> _Your goal_
Would you return the lines between the one holding "From S2P Require Import Prelude." and the one holding "lk_todo s !! 1%nat", inclusive, and only those, exactly as they stand in the listing below?

┌────────

(* ===== verification/VideoMixerLocks.v ===== *)
(** * The video mixer: the order of its two locks

    The mixing thread and the control interfaces share [lstVideosUse] and [mixVideoMutex].  The mixing
    thread and [EndMixer] take the mutex first, [SetCompositionType] takes it last; [deadlock] is
    the run in which each waits for the other. *)

From S2P Require Import Prelude.

Inductive lock_id := LstVideos | MixVideo.
#[global] Instance lock_id_eq_dec : EqDecision lock_id.
Proof. solve_decision. Defined.

Inductive lock_op := Take (l : lock_id) | Give (l : lock_id).

(** A round of [Run]: the pictures are handed out, the thread waits on [mixVideoCond] (which gives the
    mutex and takes it again), then makes its pass. *)
Definition run_round : list lock_op :=
  [Take LstVideos; Give LstVideos; Take MixVideo; Give MixVideo; Take MixVideo; Take LstVideos; Give LstVideos; Give MixVideo].
Definition set_composition_type : list lock_op := [Take LstVideos; Take MixVideo; Give MixVideo; Give LstVideos].
(** [EndMixer], for one mosaic *)
Definition end_mixer : list lock_op := [Take LstVideos; Give LstVideos; Take MixVideo; Take LstVideos; Give LstVideos; Give MixVideo].

(** Who owns each lock, and what each thread has still to do. *)
Record Locks := mkLocks { lk_lst : option nat; lk_mix : option nat; lk_todo : list (list lock_op) }.

Definition owner (l : lock_id) (s : Locks) : option nat := match l with LstVideos => lk_lst s | MixVideo => lk_mix s end.
Definition set_owner (l : lock_id) (o : option nat) (s : Locks) : Locks :=
  match l with LstVideos => mkLocks o (lk_mix s) (lk_todo s) | MixVideo => mkLocks (lk_lst s) o (lk_todo s) end.
Definition set_todo (t : nat) (ops : list lock_op) (s : Locks) : Locks :=
  mkLocks (lk_lst s) (lk_mix s) (<[t := ops]> (lk_todo s)).

Definition lock_step (t : nat) (s : Locks) : option Locks :=
  match lk_todo s !! t with
  | Some (Take l :: ops) => match owner l s with None => Some (set_todo t ops (set_owner l (Some t) s)) | Some _ => None end
  | Some (Give l :: ops) => Some (set_todo t ops (set_owner l None s))
  | _ => None
  end.

Fixpoint lock_run (schedule : list nat) (s : Locks) : option Locks :=
  match schedule with
  | [] => Some s
  | t :: schedule => match lock_step t s with Some s => lock_run schedule s | None => None end
  end.

(** The mixing thread wakes up with the mutex while a layout is being set: neither goes on. *)
Lemma deadlock :
  ∃ s, lock_run [0; 0; 0; 0; 0; 1]%nat (mkLocks None None [run_round; set_composition_type]) = Some s ∧
    lk_todo s !! 0%nat = Some [Take LstVideos; Give LstVideos; Give MixVideo] ∧
    lk_todo s !! 1%nat = Some [Take MixVideo; Give MixVideo; Give LstVideos] ∧ ∀ t, lock_step t s = None.
Proof.
  eexists. split; [vm_compute; reflexivity|]. split_and!; [done..|]. by intros [|[|t]].
Qed.

(** ** Without it *)

(** A thread that holds [LstVideos] ([lst]) or the mutex ([mix]) takes the mutex before [LstVideos] and
    gives back what it holds. *)
Fixpoint mutex_first (lst mix : bool) (ops : list lock_op) : bool :=
  match ops with
  | [] => negb lst && negb mix
  | Take LstVideos :: ops => negb lst && mutex_first true mix ops
  | Take MixVideo :: ops => negb mix && negb lst && mutex_first lst true ops
  | Give LstVideos :: ops => lst && mutex_first false mix ops
  | Give MixVideo :: ops => mix && mutex_first lst false ops
  end.

Lemma others_take_the_mutex_first :
  mutex_first false false run_round = true ∧ mutex_first false false end_mixer = true ∧
  mutex_first false false set_composition_type = false.
Proof. done. Qed.

Definition holds (o : option nat) (t : nat) : bool := bool_decide (o = Some t).

Record ordered (s : Locks) : Prop := {
  or_todo : ∀ t ops, lk_todo s !! t = Some ops → mutex_first (holds (lk_lst s) t) (holds (lk_mix s) t) ops = true;
  or_owner : ∀ t, lk_lst s = Some t ∨ lk_mix s = Some t → is_Some (lk_todo s !! t);
}.

Lemma holds_self t : holds (Some t) t = true.
Proof. by apply bool_decide_eq_true. Qed.
Lemma holds_true o t : holds o t = true → o = Some t.
Proof. apply bool_decide_eq_true. Qed.
Lemma holds_other t u : t ≠ u → holds (Some t) u = false.
Proof. intros H. apply bool_decide_eq_false. congruence. Qed.

(** What a thread that may go on has at the head of its program. *)
Lemma lock_step_ordered t s s' : ordered s → lock_step t s = Some s' → ordered s'.
Proof.
  intros [Ht Ho]. unfold lock_step. destruct (lk_todo s !! t) as [ops|] eqn:E; [|done].
  assert (Hlen : (t < length (lk_todo s))%nat) by (by apply lookup_lt_Some in E). pose proof (Ht t ops E) as Hf.
  assert (Hmove : ∀ lst mix ops', (∀ u, u ≠ t → holds lst u = holds (lk_lst s) u ∧ holds mix u = holds (lk_mix s) u) →
    mutex_first (holds lst t) (holds mix t) ops' = true →
    (∀ u, lst = Some u ∨ mix = Some u → u = t ∨ lk_lst s = Some u ∨ lk_mix s = Some u) →
    ordered (mkLocks lst mix (<[t := ops']> (lk_todo s)))).
  { intros lst mix ops' Hsame Hops Hown. split; simpl.
    - intros u ops'' Hu. destruct (decide (u = t)) as [->|Hne].
      + rewrite list_lookup_insert_eq in Hu by done. by injection Hu as <-.
      + rewrite list_lookup_insert_ne in Hu by done. destruct (Hsame u Hne) as [-> ->]. by apply Ht.
    - intros u Hu. apply lookup_lt_is_Some. rewrite length_insert. destruct (Hown u Hu) as [->|Hu']; [done|].
      apply lookup_lt_is_Some. by apply Ho. }
  destruct ops as [|[[]|[]] ops]; [done|..]; simpl in Hf; repeat (apply andb_true_iff in Hf as [? Hf]); unfold owner.
  - destruct (lk_lst s) eqn:El; [done|]. intros [= <-]. apply (Hmove (Some t) (lk_mix s) ops); [|by rewrite holds_self|naive_solver].
    intros u Hu. split; [by rewrite holds_other|done].
  - destruct (lk_mix s) eqn:Em; [done|]. intros [= <-]. apply (Hmove (lk_lst s) (Some t) ops); [|by rewrite holds_self|naive_solver].
    intros u Hu. split; [done|by rewrite holds_other].
  - intros [= <-]. assert (El : lk_lst s = Some t) by (by apply holds_true). apply (Hmove None (lk_mix s) ops); [|done|naive_solver].
    intros u Hu. split; [by rewrite El, holds_other|done].
  - intros [= <-]. assert (Em : lk_mix s = Some t) by (by apply holds_true). apply (Hmove (lk_lst s) None ops); [|done|naive_solver].
    intros u Hu. split; [done|by rewrite Em, holds_other].
Qed.

(** Threads that take the mutex first never block each other: as long as one has something to do,
    one of them can go on. *)
Lemma mutex_first_goes_on s t op ops :
  ordered s → lk_todo s !! t = Some (op :: ops) → ∃ u s', lock_step u s = Some s'.
Proof.
  intros [Ht Ho] E. destruct (lk_lst s) as [u|] eqn:El.
  - destruct (Ho u (or_introl eq_refl)) as [ops' Eu]. pose proof (Ht u ops' Eu) as Hf. rewrite holds_self in Hf.
    exists u. unfold lock_step. rewrite Eu. destruct ops' as [|[[]|[]] ops']; simpl in Hf; try done; [|by eexists..].
    by rewrite andb_false_r in Hf.
  - destruct (lk_mix s) as [u|] eqn:Em.
    + destruct (Ho u (or_intror eq_refl)) as [ops' Eu]. pose proof (Ht u ops' Eu) as Hf. rewrite holds_self in Hf.
      exists u. unfold lock_step, owner. rewrite Eu. destruct ops' as [|[[]|[]] ops']; simpl in Hf; try done; rewrite ?El; by eexists.
    + exists t. unfold lock_step, owner. rewrite E. destruct op as [[]|[]]; rewrite ?El, ?Em; by eexists.
Qed.

(** So among rounds of the mixing thread and calls of [EndMixer] nobody is blocked for good. *)
Lemma without_layout_changes_no_deadlock todo schedule s :
  Forall (λ ops, ops = run_round ∨ ops = end_mixer) todo → lock_run schedule (mkLocks None None todo) = Some s →
  Forall (λ ops, ops = []) (lk_todo s) ∨ ∃ u s', lock_step u s = Some s'.
Proof.
  intros Htodo Hrun. assert (Hs : ordered s).
  { assert (H0 : ordered (mkLocks None None todo)).
    { split; simpl; [|by intros t [?|?]]. intros t ops Hops. rewrite Forall_lookup in Htodo.
      destruct (Htodo t ops Hops) as [->| ->]; done. }
    revert H0 Hrun. generalize (mkLocks None None todo). induction schedule as [|t schedule IH]; intros s0 H0; simpl; [by intros [= <-]|].
    destruct (lock_step t s0) as [s1|] eqn:E; [|done]. apply IH. by eapply lock_step_ordered. }
  destruct (decide (Forall (λ ops, ops = []) (lk_todo s))) as [|Hn]; [by left|]. right.
  rewrite Forall_lookup in Hn.
  assert (Hex : Exists (λ ops, ops ≠ []) (lk_todo s)).
  { apply not_Forall_Exists; [apply _|]. by rewrite Forall_lookup. }
  apply Exists_exists in Hex as (ops & Hin & Hne). apply list_elem_of_lookup in Hin as [t Ht].
  destruct ops as [|op ops]; [done|]. by eapply mutex_first_goes_on.
Qed.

└────────

> _Response_
From S2P Require Import Prelude.

Inductive lock_id := LstVideos | MixVideo.
#[global] Instance lock_id_eq_dec : EqDecision lock_id.
Proof. solve_decision. Defined.

Inductive lock_op := Take (l : lock_id) | Give (l : lock_id).

(** A round of [Run]: the pictures are handed out, the thread waits on [mixVideoCond] (which gives the
    mutex and takes it again), then makes its pass. *)
Definition run_round : list lock_op :=
  [Take LstVideos; Give LstVideos; Take MixVideo; Give MixVideo; Take MixVideo; Take LstVideos; Give LstVideos; Give MixVideo].
Definition set_composition_type : list lock_op := [Take LstVideos; Take MixVideo; Give MixVideo; Give LstVideos].
(** [EndMixer], for one mosaic *)
Definition end_mixer : list lock_op := [Take LstVideos; Give LstVideos; Take MixVideo; Take LstVideos; Give LstVideos; Give MixVideo].

(** Who owns each lock, and what each thread has still to do. *)
Record Locks := mkLocks { lk_lst : option nat; lk_mix : option nat; lk_todo : list (list lock_op) }.

Definition owner (l : lock_id) (s : Locks) : option nat := match l with LstVideos => lk_lst s | MixVideo => lk_mix s end.
Definition set_owner (l : lock_id) (o : option nat) (s : Locks) : Locks :=
  match l with LstVideos => mkLocks o (lk_mix s) (lk_todo s) | MixVideo => mkLocks (lk_lst s) o (lk_todo s) end.
Definition set_todo (t : nat) (ops : list lock_op) (s : Locks) : Locks :=
  mkLocks (lk_lst s) (lk_mix s) (<[t := ops]> (lk_todo s)).

Definition lock_step (t : nat) (s : Locks) : option Locks :=
  match lk_todo s !! t with
  | Some (Take l :: ops) => match owner l s with None => Some (set_todo t ops (set_owner l (Some t) s)) | Some _ => None end
  | Some (Give l :: ops) => Some (set_todo t ops (set_owner l None s))
  | _ => None
  end.

Fixpoint lock_run (schedule : list nat) (s : Locks) : option Locks :=
  match schedule with
  | [] => Some s
  | t :: schedule => match lock_step t s with Some s => lock_run schedule s | None => None end
  end.

(** The mixing thread wakes up with the mutex while a layout is being set: neither goes on. *)
Lemma deadlock :
  ∃ s, lock_run [0; 0; 0; 0; 0; 1]%nat (mkLocks None None [run_round; set_composition_type]) = Some s ∧
    lk_todo s !! 0%nat = Some [Take LstVideos; Give LstVideos; Give MixVideo] ∧
    lk_todo s !! 1%nat = Some [Take MixVideo; Give MixVideo; Give LstVideos] ∧ ∀ t, lock_step t s = None.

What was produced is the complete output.